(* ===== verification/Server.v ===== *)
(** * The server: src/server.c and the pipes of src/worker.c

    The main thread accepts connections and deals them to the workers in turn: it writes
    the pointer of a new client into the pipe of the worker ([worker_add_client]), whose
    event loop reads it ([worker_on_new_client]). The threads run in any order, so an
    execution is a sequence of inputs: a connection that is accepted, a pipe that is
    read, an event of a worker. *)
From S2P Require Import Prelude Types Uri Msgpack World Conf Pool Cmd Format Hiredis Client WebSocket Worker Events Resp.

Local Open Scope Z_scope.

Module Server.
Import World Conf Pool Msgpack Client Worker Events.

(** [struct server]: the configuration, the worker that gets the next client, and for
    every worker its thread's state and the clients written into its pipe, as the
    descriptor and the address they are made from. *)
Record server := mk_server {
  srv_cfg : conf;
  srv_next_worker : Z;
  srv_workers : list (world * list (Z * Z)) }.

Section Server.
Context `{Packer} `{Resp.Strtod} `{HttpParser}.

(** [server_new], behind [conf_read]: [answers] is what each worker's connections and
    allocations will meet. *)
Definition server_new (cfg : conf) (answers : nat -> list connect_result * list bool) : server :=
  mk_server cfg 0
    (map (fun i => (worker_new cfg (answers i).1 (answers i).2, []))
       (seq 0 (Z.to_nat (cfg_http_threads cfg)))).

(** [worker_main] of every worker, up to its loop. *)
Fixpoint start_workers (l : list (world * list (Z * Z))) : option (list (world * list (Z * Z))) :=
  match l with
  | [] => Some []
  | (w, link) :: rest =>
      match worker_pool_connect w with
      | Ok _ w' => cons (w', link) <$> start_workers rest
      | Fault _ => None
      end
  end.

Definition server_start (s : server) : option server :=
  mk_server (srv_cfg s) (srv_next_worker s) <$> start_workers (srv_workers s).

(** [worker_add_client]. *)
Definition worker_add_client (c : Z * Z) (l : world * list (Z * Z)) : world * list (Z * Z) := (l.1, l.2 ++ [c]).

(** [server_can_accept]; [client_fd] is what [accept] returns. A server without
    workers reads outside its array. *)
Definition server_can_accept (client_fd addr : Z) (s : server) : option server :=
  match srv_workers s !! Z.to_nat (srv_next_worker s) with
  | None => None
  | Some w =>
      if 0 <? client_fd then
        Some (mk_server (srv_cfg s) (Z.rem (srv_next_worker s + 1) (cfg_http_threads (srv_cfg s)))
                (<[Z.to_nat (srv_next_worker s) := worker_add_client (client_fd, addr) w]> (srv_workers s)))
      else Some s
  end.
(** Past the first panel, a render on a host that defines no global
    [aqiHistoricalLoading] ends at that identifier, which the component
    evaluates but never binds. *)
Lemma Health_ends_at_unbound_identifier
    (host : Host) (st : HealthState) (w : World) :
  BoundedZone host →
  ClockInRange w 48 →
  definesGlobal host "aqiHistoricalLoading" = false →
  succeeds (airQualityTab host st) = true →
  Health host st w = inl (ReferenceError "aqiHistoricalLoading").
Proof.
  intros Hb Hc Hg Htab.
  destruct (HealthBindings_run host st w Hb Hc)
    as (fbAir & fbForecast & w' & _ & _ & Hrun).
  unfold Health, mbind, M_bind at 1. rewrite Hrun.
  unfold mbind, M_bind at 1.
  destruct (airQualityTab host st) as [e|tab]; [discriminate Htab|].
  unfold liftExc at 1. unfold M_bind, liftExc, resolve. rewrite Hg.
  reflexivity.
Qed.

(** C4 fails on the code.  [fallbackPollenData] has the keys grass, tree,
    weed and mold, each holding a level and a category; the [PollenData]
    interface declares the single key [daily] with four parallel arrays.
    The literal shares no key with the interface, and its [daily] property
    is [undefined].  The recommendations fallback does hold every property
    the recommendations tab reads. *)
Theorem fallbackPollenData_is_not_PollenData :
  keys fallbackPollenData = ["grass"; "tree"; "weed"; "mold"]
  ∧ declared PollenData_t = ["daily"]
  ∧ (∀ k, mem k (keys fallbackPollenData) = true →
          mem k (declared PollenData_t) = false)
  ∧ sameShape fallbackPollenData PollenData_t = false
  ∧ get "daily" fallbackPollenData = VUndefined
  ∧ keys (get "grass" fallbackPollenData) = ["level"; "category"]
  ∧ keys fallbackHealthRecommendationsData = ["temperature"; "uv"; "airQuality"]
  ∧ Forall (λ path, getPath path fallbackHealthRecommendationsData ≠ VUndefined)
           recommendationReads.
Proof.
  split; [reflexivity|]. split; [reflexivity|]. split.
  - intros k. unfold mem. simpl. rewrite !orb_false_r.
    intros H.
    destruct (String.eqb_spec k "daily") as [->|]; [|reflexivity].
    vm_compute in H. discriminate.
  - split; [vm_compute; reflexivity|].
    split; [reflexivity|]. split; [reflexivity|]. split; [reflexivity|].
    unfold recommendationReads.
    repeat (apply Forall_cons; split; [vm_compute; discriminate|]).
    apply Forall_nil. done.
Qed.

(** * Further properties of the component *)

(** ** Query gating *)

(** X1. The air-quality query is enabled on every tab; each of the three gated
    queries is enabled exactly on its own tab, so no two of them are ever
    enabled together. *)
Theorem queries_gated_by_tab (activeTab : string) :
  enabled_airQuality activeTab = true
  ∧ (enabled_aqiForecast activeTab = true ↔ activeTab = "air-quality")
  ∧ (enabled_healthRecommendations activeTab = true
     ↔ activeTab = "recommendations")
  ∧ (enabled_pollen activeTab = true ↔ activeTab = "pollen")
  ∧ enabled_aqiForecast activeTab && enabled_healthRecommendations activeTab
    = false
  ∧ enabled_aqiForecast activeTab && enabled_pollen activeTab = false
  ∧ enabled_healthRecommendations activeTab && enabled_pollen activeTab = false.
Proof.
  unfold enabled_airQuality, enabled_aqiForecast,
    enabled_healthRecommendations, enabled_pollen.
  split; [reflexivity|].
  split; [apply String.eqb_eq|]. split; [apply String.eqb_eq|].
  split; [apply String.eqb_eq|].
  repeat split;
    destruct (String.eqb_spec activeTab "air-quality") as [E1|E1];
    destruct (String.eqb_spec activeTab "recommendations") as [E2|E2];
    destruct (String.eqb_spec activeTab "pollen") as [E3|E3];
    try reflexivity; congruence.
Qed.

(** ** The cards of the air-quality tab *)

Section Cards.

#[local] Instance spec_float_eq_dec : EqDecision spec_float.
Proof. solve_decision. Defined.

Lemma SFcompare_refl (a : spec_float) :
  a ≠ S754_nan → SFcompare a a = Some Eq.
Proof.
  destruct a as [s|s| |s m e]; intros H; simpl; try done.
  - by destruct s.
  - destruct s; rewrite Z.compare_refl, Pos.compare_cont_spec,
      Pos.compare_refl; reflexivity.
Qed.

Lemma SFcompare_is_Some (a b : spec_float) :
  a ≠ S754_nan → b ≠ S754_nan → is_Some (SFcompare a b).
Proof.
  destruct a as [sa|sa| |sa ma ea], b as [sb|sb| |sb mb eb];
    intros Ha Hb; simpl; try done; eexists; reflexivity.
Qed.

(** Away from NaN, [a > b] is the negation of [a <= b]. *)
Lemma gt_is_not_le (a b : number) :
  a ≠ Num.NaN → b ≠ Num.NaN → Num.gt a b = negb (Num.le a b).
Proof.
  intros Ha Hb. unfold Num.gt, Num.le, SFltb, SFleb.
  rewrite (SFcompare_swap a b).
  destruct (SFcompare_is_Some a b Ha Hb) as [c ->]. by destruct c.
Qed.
======
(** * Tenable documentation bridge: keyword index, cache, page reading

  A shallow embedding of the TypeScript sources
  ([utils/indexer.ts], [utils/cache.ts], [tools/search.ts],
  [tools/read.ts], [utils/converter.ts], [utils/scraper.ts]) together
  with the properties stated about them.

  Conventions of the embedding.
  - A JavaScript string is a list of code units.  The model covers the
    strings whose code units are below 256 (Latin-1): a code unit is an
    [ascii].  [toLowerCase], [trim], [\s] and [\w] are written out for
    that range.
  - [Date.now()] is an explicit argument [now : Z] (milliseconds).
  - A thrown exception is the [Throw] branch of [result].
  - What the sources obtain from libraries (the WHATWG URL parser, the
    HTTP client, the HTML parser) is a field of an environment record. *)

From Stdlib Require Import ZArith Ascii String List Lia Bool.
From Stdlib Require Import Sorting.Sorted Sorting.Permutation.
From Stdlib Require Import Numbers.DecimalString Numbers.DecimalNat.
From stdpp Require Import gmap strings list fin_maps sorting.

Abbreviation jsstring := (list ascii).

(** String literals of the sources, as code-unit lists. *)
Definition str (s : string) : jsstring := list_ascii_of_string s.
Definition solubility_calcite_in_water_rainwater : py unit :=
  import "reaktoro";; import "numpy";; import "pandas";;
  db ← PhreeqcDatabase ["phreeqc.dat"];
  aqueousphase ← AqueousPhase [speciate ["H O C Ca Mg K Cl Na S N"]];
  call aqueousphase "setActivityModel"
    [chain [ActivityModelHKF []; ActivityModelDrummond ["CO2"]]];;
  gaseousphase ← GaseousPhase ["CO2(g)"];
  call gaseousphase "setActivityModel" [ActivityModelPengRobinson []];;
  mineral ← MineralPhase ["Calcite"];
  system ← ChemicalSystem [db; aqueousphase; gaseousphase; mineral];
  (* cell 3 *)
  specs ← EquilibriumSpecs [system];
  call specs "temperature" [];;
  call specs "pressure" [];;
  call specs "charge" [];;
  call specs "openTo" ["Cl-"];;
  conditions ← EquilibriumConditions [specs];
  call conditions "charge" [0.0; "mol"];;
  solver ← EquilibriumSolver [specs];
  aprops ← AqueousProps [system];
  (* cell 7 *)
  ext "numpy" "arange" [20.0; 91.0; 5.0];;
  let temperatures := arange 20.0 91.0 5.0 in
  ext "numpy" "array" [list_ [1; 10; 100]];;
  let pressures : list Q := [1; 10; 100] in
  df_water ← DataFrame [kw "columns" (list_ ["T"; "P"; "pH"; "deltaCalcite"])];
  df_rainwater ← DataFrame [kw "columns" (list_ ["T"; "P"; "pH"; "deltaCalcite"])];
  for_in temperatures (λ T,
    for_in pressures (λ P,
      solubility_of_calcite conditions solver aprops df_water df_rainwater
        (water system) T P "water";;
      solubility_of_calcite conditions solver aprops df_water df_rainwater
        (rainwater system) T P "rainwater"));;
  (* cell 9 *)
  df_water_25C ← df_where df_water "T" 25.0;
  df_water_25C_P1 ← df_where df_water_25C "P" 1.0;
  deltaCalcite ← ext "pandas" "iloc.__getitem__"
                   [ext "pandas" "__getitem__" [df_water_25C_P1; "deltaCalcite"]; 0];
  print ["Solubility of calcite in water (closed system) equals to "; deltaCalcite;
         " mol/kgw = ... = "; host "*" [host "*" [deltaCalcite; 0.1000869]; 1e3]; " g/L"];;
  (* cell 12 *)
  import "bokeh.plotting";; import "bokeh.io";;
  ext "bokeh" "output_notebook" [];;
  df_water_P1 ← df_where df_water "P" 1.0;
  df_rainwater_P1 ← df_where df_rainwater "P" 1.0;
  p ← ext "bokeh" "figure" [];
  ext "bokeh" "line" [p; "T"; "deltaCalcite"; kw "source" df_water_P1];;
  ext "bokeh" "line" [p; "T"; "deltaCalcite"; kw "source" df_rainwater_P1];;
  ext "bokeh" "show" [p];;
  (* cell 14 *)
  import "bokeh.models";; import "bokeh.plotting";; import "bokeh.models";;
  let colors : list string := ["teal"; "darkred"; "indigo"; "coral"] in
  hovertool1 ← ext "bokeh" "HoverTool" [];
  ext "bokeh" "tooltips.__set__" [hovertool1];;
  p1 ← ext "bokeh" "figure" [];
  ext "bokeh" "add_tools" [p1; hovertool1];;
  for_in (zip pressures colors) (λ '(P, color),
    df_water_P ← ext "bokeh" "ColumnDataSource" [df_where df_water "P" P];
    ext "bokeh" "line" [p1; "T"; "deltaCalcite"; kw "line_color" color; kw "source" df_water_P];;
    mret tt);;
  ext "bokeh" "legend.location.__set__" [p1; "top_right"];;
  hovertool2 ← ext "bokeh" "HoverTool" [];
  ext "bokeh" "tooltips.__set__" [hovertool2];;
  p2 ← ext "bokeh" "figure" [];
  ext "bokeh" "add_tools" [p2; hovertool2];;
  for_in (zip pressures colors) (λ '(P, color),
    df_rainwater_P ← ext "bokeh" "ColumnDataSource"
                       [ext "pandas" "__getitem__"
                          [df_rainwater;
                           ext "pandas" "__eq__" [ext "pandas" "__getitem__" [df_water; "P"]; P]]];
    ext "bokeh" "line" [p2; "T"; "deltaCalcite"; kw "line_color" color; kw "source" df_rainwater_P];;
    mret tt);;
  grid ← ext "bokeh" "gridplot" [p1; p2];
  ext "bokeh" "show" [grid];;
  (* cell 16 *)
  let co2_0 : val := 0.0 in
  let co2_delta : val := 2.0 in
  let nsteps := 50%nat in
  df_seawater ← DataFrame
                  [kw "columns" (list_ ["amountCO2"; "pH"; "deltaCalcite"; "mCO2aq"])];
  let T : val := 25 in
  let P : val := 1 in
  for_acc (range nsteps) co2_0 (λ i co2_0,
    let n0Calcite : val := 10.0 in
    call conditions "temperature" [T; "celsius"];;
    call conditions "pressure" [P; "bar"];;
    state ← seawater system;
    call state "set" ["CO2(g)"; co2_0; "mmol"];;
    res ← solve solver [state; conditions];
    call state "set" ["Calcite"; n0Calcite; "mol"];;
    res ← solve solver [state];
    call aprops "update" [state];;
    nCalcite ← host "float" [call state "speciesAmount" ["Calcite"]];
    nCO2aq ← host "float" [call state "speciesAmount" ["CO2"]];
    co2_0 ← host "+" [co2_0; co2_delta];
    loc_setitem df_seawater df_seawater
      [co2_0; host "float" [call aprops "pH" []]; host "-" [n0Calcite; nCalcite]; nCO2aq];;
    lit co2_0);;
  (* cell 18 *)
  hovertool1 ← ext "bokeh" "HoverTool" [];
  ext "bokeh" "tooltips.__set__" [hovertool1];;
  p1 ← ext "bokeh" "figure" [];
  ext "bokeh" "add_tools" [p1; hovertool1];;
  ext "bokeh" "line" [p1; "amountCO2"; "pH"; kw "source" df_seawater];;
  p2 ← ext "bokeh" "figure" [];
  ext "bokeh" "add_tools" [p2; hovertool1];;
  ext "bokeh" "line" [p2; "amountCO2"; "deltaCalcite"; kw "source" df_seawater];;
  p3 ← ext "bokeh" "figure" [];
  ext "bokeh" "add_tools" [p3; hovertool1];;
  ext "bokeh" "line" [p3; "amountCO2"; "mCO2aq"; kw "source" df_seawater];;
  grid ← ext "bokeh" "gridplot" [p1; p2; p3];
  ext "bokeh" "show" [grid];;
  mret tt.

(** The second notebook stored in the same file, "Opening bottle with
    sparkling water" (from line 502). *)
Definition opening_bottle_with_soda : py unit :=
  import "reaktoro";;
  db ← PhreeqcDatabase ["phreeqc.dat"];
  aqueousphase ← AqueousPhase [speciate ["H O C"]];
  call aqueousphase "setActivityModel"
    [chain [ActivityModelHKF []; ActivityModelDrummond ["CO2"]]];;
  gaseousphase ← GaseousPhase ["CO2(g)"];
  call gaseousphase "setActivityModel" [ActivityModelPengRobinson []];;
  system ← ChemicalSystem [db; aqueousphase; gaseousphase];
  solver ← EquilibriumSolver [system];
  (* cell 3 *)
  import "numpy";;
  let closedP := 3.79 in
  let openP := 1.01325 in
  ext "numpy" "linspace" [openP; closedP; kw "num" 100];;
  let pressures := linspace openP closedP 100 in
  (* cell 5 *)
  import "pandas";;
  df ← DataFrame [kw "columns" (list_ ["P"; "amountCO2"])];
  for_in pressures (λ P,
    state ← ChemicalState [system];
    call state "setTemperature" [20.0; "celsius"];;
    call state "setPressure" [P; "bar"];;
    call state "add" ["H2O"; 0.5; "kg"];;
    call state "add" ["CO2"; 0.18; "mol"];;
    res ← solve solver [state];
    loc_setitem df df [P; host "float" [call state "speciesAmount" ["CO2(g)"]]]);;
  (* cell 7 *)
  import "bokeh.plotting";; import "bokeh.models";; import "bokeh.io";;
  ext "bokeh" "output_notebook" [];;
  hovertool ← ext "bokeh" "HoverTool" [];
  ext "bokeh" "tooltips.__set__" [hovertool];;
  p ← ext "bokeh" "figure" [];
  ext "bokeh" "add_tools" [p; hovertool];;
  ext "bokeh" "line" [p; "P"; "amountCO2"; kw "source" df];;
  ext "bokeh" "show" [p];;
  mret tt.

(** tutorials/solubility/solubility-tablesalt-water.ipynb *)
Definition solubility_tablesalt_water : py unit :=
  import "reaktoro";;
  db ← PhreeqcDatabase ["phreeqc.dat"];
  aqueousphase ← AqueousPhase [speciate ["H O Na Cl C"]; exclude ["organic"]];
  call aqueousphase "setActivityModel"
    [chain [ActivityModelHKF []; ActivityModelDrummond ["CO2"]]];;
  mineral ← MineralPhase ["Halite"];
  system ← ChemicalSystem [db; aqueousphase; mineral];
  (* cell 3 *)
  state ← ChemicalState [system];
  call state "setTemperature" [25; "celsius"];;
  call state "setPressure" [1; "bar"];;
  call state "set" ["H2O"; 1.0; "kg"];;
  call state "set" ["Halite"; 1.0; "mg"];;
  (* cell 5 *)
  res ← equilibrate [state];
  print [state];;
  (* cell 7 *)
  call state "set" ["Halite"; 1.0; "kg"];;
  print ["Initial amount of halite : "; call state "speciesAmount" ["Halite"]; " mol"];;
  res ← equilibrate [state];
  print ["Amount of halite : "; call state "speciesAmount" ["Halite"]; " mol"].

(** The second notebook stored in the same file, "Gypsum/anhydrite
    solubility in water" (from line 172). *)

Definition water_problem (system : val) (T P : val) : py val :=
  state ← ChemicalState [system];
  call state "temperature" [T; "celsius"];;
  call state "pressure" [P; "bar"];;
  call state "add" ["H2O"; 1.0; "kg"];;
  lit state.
======
EXERCISE: The expected answer is an exact copy of the lines above, beginning at the line with "(* ===== verification/Server.v ===== *)" and ending at the line with "read, an event of a worker. *)", with both ends in.

TASK RESULT:
(* ===== verification/Server.v ===== *)
(** * The server: src/server.c and the pipes of src/worker.c

    The main thread accepts connections and deals them to the workers in turn: it writes
    the pointer of a new client into the pipe of the worker ([worker_add_client]), whose
    event loop reads it ([worker_on_new_client]). The threads run in any order, so an
    execution is a sequence of inputs: a connection that is accepted, a pipe that is
    read, an event of a worker. *)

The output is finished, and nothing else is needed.